(Exercise data)

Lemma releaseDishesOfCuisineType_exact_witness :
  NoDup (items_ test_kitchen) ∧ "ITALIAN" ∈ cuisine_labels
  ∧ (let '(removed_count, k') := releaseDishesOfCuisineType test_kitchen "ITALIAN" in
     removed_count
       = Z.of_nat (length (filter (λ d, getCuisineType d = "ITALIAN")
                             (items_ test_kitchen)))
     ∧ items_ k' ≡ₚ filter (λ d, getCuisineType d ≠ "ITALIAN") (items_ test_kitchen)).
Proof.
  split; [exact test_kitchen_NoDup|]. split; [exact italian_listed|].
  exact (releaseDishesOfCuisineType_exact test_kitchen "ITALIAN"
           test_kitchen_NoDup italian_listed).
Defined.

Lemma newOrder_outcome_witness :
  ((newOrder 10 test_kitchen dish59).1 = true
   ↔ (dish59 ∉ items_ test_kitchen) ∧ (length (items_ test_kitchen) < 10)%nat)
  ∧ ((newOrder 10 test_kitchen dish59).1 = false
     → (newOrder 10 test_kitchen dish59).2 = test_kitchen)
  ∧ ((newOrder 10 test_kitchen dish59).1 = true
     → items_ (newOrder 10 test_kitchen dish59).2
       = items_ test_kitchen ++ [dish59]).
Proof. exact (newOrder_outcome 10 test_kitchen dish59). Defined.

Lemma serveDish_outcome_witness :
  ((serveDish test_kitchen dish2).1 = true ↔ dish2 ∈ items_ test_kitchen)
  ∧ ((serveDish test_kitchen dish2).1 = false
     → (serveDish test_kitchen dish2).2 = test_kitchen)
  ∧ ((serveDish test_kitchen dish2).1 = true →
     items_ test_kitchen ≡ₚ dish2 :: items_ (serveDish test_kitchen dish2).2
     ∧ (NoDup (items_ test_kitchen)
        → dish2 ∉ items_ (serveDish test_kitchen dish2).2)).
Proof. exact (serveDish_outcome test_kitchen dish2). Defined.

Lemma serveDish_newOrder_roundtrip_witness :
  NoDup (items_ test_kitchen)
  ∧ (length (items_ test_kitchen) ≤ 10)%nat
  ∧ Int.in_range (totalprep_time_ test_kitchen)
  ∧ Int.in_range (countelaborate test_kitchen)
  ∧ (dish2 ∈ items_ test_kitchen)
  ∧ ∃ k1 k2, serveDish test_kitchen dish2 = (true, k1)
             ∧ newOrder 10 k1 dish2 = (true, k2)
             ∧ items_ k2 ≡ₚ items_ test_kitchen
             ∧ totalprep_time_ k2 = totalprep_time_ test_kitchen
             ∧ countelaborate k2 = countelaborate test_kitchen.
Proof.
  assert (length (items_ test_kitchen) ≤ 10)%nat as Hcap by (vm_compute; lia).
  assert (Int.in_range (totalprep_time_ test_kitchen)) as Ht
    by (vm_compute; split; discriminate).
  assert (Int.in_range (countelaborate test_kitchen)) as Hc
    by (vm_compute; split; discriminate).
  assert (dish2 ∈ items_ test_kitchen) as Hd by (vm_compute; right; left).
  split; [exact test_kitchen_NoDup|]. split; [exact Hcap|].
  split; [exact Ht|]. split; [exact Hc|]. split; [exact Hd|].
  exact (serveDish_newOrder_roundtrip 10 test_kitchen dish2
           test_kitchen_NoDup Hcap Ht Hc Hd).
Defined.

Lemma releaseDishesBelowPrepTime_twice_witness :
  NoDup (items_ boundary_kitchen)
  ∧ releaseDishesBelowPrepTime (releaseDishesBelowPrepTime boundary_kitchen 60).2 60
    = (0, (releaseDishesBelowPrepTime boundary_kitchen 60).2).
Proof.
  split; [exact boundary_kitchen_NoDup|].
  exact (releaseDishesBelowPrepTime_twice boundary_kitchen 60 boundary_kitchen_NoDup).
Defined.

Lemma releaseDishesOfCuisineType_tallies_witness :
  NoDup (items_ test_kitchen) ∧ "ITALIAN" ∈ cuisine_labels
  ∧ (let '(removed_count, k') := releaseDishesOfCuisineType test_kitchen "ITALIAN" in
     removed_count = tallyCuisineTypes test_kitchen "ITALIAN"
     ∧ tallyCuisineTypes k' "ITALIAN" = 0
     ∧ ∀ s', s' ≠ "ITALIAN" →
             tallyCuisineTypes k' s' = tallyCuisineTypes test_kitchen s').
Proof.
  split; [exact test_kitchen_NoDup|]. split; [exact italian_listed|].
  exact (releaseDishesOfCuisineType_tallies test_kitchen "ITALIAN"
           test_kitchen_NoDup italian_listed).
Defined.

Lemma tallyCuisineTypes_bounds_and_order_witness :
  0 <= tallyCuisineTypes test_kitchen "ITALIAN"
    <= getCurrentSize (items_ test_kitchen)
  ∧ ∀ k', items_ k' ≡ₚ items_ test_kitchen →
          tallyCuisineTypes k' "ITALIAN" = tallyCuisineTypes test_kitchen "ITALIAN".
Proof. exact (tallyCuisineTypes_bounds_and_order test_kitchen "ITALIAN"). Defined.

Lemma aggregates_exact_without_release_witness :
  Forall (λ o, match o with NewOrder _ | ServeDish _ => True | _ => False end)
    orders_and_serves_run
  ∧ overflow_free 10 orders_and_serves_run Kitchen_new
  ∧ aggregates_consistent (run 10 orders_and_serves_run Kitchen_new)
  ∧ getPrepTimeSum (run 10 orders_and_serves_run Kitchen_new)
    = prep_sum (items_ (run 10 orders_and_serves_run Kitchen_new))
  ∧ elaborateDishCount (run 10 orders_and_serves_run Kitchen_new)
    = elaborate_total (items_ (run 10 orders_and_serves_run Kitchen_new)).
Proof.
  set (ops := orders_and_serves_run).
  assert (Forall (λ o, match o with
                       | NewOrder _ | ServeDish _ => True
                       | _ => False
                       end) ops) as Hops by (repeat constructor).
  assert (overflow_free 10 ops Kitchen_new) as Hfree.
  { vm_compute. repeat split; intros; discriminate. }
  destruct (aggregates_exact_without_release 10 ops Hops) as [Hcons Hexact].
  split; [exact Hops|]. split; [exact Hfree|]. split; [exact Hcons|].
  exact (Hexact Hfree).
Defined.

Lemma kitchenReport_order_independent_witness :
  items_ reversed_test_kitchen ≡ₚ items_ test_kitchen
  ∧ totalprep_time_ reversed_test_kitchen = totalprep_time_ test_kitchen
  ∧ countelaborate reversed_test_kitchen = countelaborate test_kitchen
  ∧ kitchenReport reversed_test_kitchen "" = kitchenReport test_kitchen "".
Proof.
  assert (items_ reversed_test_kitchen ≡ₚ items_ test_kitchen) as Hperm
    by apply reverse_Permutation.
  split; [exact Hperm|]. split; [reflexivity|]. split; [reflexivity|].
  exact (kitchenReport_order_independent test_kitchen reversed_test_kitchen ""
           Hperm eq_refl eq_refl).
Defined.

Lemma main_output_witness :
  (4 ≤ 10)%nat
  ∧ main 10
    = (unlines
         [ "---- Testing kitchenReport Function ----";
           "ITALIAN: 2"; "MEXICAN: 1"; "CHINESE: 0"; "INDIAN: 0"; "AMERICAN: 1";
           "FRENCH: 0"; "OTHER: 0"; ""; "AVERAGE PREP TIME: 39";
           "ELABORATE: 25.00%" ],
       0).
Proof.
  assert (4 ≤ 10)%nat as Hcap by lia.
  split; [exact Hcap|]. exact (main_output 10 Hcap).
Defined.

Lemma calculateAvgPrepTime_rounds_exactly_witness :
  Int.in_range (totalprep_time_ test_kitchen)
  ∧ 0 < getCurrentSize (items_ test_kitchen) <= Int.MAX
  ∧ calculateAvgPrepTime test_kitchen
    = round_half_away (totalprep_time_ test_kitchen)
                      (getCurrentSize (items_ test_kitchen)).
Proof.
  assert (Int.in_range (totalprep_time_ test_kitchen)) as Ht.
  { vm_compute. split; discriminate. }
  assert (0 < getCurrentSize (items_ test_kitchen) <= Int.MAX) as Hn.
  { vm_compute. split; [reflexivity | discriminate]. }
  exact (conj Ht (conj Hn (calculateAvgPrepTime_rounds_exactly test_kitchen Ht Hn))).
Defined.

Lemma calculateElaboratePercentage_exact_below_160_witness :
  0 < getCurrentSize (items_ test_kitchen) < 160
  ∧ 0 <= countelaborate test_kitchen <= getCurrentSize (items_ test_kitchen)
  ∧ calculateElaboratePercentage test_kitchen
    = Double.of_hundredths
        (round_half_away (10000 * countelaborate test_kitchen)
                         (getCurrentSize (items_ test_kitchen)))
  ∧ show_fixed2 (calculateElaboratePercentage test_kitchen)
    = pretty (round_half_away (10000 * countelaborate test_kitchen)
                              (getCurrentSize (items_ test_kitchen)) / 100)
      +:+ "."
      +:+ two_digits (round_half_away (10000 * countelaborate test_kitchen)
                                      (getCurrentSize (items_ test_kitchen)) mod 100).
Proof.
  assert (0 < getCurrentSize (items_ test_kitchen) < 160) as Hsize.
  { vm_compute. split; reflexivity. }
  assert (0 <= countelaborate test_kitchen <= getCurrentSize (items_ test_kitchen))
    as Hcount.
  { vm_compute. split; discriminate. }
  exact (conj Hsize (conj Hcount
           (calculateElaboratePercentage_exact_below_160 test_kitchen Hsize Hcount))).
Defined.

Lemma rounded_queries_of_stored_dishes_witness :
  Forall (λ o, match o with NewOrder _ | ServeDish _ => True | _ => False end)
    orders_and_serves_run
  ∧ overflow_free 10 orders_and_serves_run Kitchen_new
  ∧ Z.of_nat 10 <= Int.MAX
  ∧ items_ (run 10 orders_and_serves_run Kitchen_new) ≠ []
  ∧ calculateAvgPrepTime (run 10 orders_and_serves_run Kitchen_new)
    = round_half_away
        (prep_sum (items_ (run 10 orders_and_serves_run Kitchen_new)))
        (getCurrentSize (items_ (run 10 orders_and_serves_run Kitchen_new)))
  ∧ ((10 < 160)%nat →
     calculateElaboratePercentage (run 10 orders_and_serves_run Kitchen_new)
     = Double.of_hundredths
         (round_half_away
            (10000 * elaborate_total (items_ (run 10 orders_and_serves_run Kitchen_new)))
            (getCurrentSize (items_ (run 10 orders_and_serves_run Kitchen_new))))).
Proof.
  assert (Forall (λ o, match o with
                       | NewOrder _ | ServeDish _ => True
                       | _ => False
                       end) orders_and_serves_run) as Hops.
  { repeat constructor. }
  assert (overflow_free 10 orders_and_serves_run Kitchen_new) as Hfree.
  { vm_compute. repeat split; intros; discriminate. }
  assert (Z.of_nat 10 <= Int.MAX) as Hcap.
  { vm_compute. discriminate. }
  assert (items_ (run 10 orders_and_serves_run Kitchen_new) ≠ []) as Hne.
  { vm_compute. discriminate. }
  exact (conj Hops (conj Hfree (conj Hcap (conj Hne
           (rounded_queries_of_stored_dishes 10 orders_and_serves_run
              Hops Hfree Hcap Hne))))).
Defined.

(End Exercise data)

#### Exercise prompt
Restate verbatim the first line above and all lines after it through the line containing "exact (releaseDishesOfCuisineType_exact test_kitchen"; omit the rest.

#### Answer to this exercise
Lemma releaseDishesOfCuisineType_exact_witness :
  NoDup (items_ test_kitchen) ∧ "ITALIAN" ∈ cuisine_labels
  ∧ (let '(removed_count, k') := releaseDishesOfCuisineType test_kitchen "ITALIAN" in
     removed_count
       = Z.of_nat (length (filter (λ d, getCuisineType d = "ITALIAN")
                             (items_ test_kitchen)))
     ∧ items_ k' ≡ₚ filter (λ d, getCuisineType d ≠ "ITALIAN") (items_ test_kitchen)).
Proof.
  split; [exact test_kitchen_NoDup|]. split; [exact italian_listed|].
  exact (releaseDishesOfCuisineType_exact test_kitchen "ITALIAN"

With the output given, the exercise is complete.